Problem requirements. Among the records that follow, find the line with "Fixpoint uart_putc_raw (flags" and the line with "(** A byte goes". Set down those lines and all lines between them exactly, without adding anything.

[Saved data entries]

(* ===== verification/Uart.v ===== *)
(** * The serial console (boot/aarch64/uart.c)

    What the console functions put on the wire, as the list of bytes written to
    the data register.  [Pl011] is the driver that the rest of the development
    prints through; [Registers] is its register level: where the device is, how it
    is set up, and that a byte is sent once there is room for it. *)

From S2P Require Import Prelude.

Definition CR : Z := 13.
Definition LF : Z := 10.
Definition digit0 : Z := 48.

Module Pl011.

Definition uart_putc (c : Z) : list Z :=
if c =? CR then []
else if c =? LF then [CR; c]
else [c].

(** [s] is the string's characters, its NUL left out. *)
Definition uart_puts_nolf (s : list Z) : list Z := flat_map uart_putc s.

Definition uart_puts (s : list Z) : list Z := uart_puts_nolf s ++ uart_putc LF.

(** [while (v > 0) { buf[--i] = '0' + v % 10; v /= 10; }]: [buf] is the part of
  the array already filled, [room] the cells below it that are still free. *)
Fixpoint dec_loop (room : nat) (v : Z) (buf : list Z) : option (list Z) :=
if v >? 0 then
  match room with
  | O => None
  | S room' => dec_loop room' (v / 10) (digit0 + v mod 10 :: buf)
  end
else Some buf.

Definition uart_dec (v : Z) : option (list Z) :=
if v =? 0 then Some (uart_putc digit0)
else uart_puts_nolf <$> dec_loop 20 v [].

Definition hex_char (d : Z) : Z := if d <? 10 then 48 + d else 87 + d.

(** [for (i = n - 1; i >= 0; i--) { buf[i] = hex[v & 0xF]; v >>= 4; }] *)
Fixpoint hex_fill (n : nat) (v : Z) (buf : list Z) : list Z :=
match n with
| O => buf
| S n' => hex_fill n' (Z.shiftr v 4) (hex_char (Z.land v 15) :: buf)
end.

(** [while (buf[i] == '0') i++;] *)
Fixpoint skip_zeros (l : list Z) : list Z :=
match l with
| c :: l' => if c =? digit0 then skip_zeros l' else l
| [] => []
end.

Definition hex_prefix : list Z := [48; 120].

Definition uart_hex (v : Z) : list Z :=
uart_puts_nolf hex_prefix ++
(if v =? 0 then uart_putc digit0
 else uart_puts_nolf (skip_zeros (hex_fill 16 v []))).

Definition uart_hex32 (v : Z) : list Z :=
uart_puts_nolf hex_prefix ++
(if v =? 0 then uart_putc digit0
 else uart_puts_nolf (skip_zeros (hex_fill 8 v []))).

(** The value a run of decimal (hexadecimal) digits denotes. *)
Definition dec_value (l : list Z) : Z := fold_left (fun a c => 10 * a + (c - 48)) l 0.
Definition hex_digit_value (c : Z) : Z := if c <? 58 then c - 48 else c - 87.
Definition hex_value (l : list Z) : Z :=
fold_left (fun a c => 16 * a + hex_digit_value c) l 0.

Definition is_digit (c : Z) : Prop := 48 <= c <= 57.
Definition is_hex (c : Z) : Prop := 48 <= c <= 57 \/ 97 <= c <= 102.

Lemma fold_dec_start l a :
fold_left (fun a c => 10 * a + (c - 48)) l a =
a * 10 ^ Z.of_nat (length l) + dec_value l.
Proof.
unfold dec_value. revert a. induction l as [|c l IH]; intros a; simpl.
- change (10 ^ Z.of_nat 0) with 1. lia.
- rewrite IH, (IH (0 + _)). rewrite Nat2Z.inj_succ, Z.pow_succ_r by lia. lia.
Qed.

Lemma dec_value_cons c l :
dec_value (c :: l) = (c - 48) * 10 ^ Z.of_nat (length l) + dec_value l.
Proof. unfold dec_value at 1. simpl. rewrite fold_dec_start. lia. Qed.

Lemma puts_digits l : Forall is_digit l -> uart_puts_nolf l = l.
Proof.
induction 1 as [|c l Hc _ IH]; [done|]. unfold is_digit in Hc.
simpl. rewrite IH. unfold uart_putc, CR, LF. split_ifs; lia || done.
Qed.

Lemma dec_loop_spec room v buf :
0 <= v < 10 ^ Z.of_nat room -> Forall is_digit buf ->
exists ds, dec_loop room v buf = Some (ds ++ buf) /\ Forall is_digit ds /\
  dec_value ds = v /\ (length ds <= room)%nat.
Proof.
revert v buf. induction room as [|room IH]; intros v buf Hv Hbuf.
- change (10 ^ Z.of_nat 0) with 1 in Hv. replace v with 0 by lia.
  exists []. split_and!; done || lia.
- cbn [dec_loop]. case_match eqn:E; bool_hyps.
  + rewrite Nat2Z.inj_succ, Z.pow_succ_r in Hv by lia.
    destruct (IH (v / 10) (digit0 + v mod 10 :: buf)) as (ds & -> & Hd & Hval & Hlen).
    { split; [zlia|]. apply Z.div_lt_upper_bound; lia. }
    { constructor; [|done]. unfold is_digit, digit0. zlia. }
    exists (ds ++ [digit0 + v mod 10]). split_and!.
    * by rewrite <- app_assoc.
    * apply Forall_app. split; [done|]. constructor; [unfold is_digit, digit0; zlia|done].
    * unfold dec_value in *. rewrite fold_left_app, Hval. simpl. unfold digit0. zlia.
    * rewrite length_app. simpl. lia.
  + assert (v = 0) as -> by lia. exists []. split_and!; try done. simpl; lia.
Qed.

Lemma uart_dec_spec v :
0 <= v < 2 ^ 64 ->
exists ds, uart_dec v = Some ds /\ Forall is_digit ds /\
  dec_value ds = v /\ (1 <= length ds <= 20)%nat.
Proof.
intros Hv. unfold uart_dec. case_match eqn:E; bool_hyps.
- exists [digit0]. split_and!; subst; try done; [|simpl; lia..].
  constructor; [unfold is_digit, digit0; lia|done].
- destruct (dec_loop_spec 20 v []) as (ds & -> & Hd & Hval & Hlen); [simpl; lia|done|].
  exists ds. rewrite app_nil_r. simpl. rewrite puts_digits by done.
  split_and!; [done..| |done].
  destruct ds; [simpl in Hval; unfold dec_value in Hval; simpl in Hval; lia|simpl; lia].
Qed.

(** [uart_dec] never runs past its 20-digit buffer and prints, for every
  64-bit value, decimal digits that denote exactly that value. *)
Theorem uart_dec_roundtrip v (Hv : 0 <= v < 2 ^ 64) :
exists ds, uart_dec v = Some ds /\ Forall is_digit ds /\
  dec_value ds = v /\ (1 <= length ds <= 20)%nat.
Proof. by apply uart_dec_spec. Qed.

Lemma uart_dec_roundtrip_witness :
exists ds, uart_dec 18446744073709551615 = Some ds /\ Forall is_digit ds /\
  dec_value ds = 18446744073709551615 /\ (1 <= length ds <= 20)%nat.
Proof. apply (uart_dec_roundtrip 18446744073709551615). lia. Defined.

End Pl011.

(** Console output inside a computation. *)
Section Printing.
Context {S : Type}.
Import Pl011.
Definition puts (s : string) : M S unit := out (uart_puts (bytes s)).
Definition puts_nolf (s : string) : M S unit := out (uart_puts_nolf (bytes s)).
Definition puts_bytes (s : list Z) : M S unit := out (uart_puts s).
Definition puts_bytes_nolf (s : list Z) : M S unit := out (uart_puts_nolf s).
Definition putc (c : Z) : M S unit := out (uart_putc c).
Definition put_dec (v : Z) : M S unit :=
  let* o := of_opt (uart_dec (u64 v)) in out o.
Definition put_hex (v : Z) : M S unit := out (uart_hex (u64 v)).
Definition put_hex32 (v : Z) : M S unit := out (uart_hex32 (u32 v)).
End Printing.

Section WpPrinting.
Context {S : Type}.
Implicit Types s : S.
Lemma wp_puts x Q s : Q tt s (Pl011.uart_puts (bytes x)) -> wp (puts x) Q s.
Proof. done. Qed.
Lemma wp_puts_nolf x Q s : Q tt s (Pl011.uart_puts_nolf (bytes x)) -> wp (puts_nolf x) Q s.
Proof. done. Qed.
Lemma wp_puts_bytes x Q s : Q tt s (Pl011.uart_puts x) -> wp (puts_bytes x) Q s.
Proof. done. Qed.
Lemma wp_puts_bytes_nolf x Q s :
  Q tt s (Pl011.uart_puts_nolf x) -> wp (puts_bytes_nolf x) Q s.
Proof. done. Qed.
Lemma wp_putc x Q s : Q tt s (Pl011.uart_putc x) -> wp (putc x) Q s.
Proof. done. Qed.
Lemma wp_put_hex x Q s : Q tt s (Pl011.uart_hex (u64 x)) -> wp (put_hex x) Q s.
Proof. done. Qed.
Lemma wp_put_hex32 x Q s : Q tt s (Pl011.uart_hex32 (u32 x)) -> wp (put_hex32 x) Q s.
Proof. done. Qed.
Lemma wp_put_dec v Q s : (forall o, Q tt s o) -> wp (put_dec v) Q s.
Proof.
  intros HQ. destruct (Pl011.uart_dec_spec (u64 v)) as (ds & E & _).
  { apply u64_range. }
  unfold put_dec. rewrite E. apply wp_bind, wp_ret, wp_out, HQ.
Qed.
End WpPrinting.

(** Symbolic execution through console output. *)
Ltac wp_print :=
  lazymatch goal with
  | |- wp (puts _) _ _ => apply wp_puts
  | |- wp (puts_nolf _) _ _ => apply wp_puts_nolf
  | |- wp (puts_bytes _) _ _ => apply wp_puts_bytes
  | |- wp (puts_bytes_nolf _) _ _ => apply wp_puts_bytes_nolf
  | |- wp (putc _) _ _ => apply wp_putc
  | |- wp (put_hex _) _ _ => apply wp_put_hex
  | |- wp (put_hex32 _) _ _ => apply wp_put_hex32
  | |- wp (put_dec _) _ _ => apply wp_put_dec; intros ?
  end.
Ltac wp_auto := repeat ((wp_step || wp_array || wp_print); cbn beta iota).

(** ** Registers *)

Module Registers.
Definition UART_BASE : Z := 0x09000000.
Definition UART_FR_TXFF : Z := Z.shiftl 1 5.
Definition UART_FR_RXFE : Z := Z.shiftl 1 4.

(** The runtime base, and the stores to the device's registers in order. *)
Record uart := mk_uart { uart_base : Z; stores : list (Z * Z) }.

Definition UART_DR (b : Z) : Z := b.
Definition UART_FR (b : Z) : Z := b + 0x018.
Definition UART_IBRD (b : Z) : Z := b + 0x024.
Definition UART_FBRD (b : Z) : Z := b + 0x028.
Definition UART_LCRH (b : Z) : Z := b + 0x02C.
Definition UART_CR (b : Z) : Z := b + 0x030.
Definition UART_IMSC (b : Z) : Z := b + 0x038.

Definition store (reg : Z -> Z) (v : Z) : M uart unit :=
  modify (fun u => mk_uart (uart_base u) (stores u ++ [(reg (uart_base u), v)])).

Definition uart_set_base (base : Z) : M uart unit :=
  if negb (base =? 0) then modify (fun u => mk_uart base (stores u)) else ret tt.
Definition uart_get_base : M uart Z := let* u := get in ret (uart_base u).

Definition uart_init : M uart unit :=
  store UART_CR 0 ;;;
  store UART_IMSC 0x7FF ;;;
  store UART_IBRD 13 ;;;
  store UART_FBRD 1 ;;;
  store UART_LCRH (Z.lor (Z.shiftl 3 5) (Z.shiftl 1 4)) ;;;
  store UART_CR (Z.lor (Z.lor (Z.shiftl 1 0) (Z.shiftl 1 8)) (Z.shiftl 1 9)).

(** [while (FR & TXFF) ; DR = c;]: [flags k] is the [k]th value read from the flag
    register. *)
Fixpoint uart_putc_raw (flags : nat -> Z) (k : nat) (c : Z) (fuel : nat) : M uart unit :=
  match fuel with
  | O => fun _ => NoFuel
  | S fuel' =>
      if negb (Z.land (flags k) UART_FR_TXFF =? 0) then uart_putc_raw flags (S k) c fuel'
      else store UART_DR (u8 c)
  end.

(** What the flag and data registers give. *)
Definition uart_getc_nonblock (flags data : Z) : option Z :=
  if negb (Z.land flags UART_FR_RXFE =? 0) then None else Some (Z.land data 0xFF).

(** A byte goes out, once and unchanged, as soon as the FIFO has room, however
    often the flag register says that it is full before. *)
Theorem putc_raw_sends flags n c u : (forall k, (k < n)%nat -> Z.testbit (flags k) 5 = true) ->
  Z.testbit (flags n) 5 = false -> 0 <= c < 256 ->
  uart_putc_raw flags 0 c (S n) u = Ok (tt, mk_uart (uart_base u) (stores u ++ [(uart_base u, c)]), []).
Proof.
  intros Hfull Hroom Hc.
  assert (H : forall m k, (k + m = n)%nat ->
    uart_putc_raw flags k c (S m) u = Ok (tt, mk_uart (uart_base u) (stores u ++ [(uart_base u, c)]), [])).
  { induction m as [|m IH]; intros k Hk; cbn [uart_putc_raw]; change UART_FR_TXFF with (2 ^ 5); rewrite land_bit by lia.
    - replace k with n by lia. rewrite Hroom. cbn [negb]. unfold store, modify, UART_DR. by rewrite u8_small.
    - rewrite Hfull by lia. cbn [negb]. apply IH. lia. }
  apply (H n 0%nat). lia.
Qed.
End Registers.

Your solution.
Fixpoint uart_putc_raw (flags : nat -> Z) (k : nat) (c : Z) (fuel : nat) : M uart unit :=
  match fuel with
  | O => fun _ => NoFuel
  | S fuel' =>
      if negb (Z.land (flags k) UART_FR_TXFF =? 0) then uart_putc_raw flags (S k) c fuel'
      else store UART_DR (u8 c)
  end.

(** What the flag and data registers give. *)
Definition uart_getc_nonblock (flags data : Z) : option Z :=
  if negb (Z.land flags UART_FR_RXFE =? 0) then None else Some (Z.land data 0xFF).

(** A byte goes out, once and unchanged, as soon as the FIFO has room, however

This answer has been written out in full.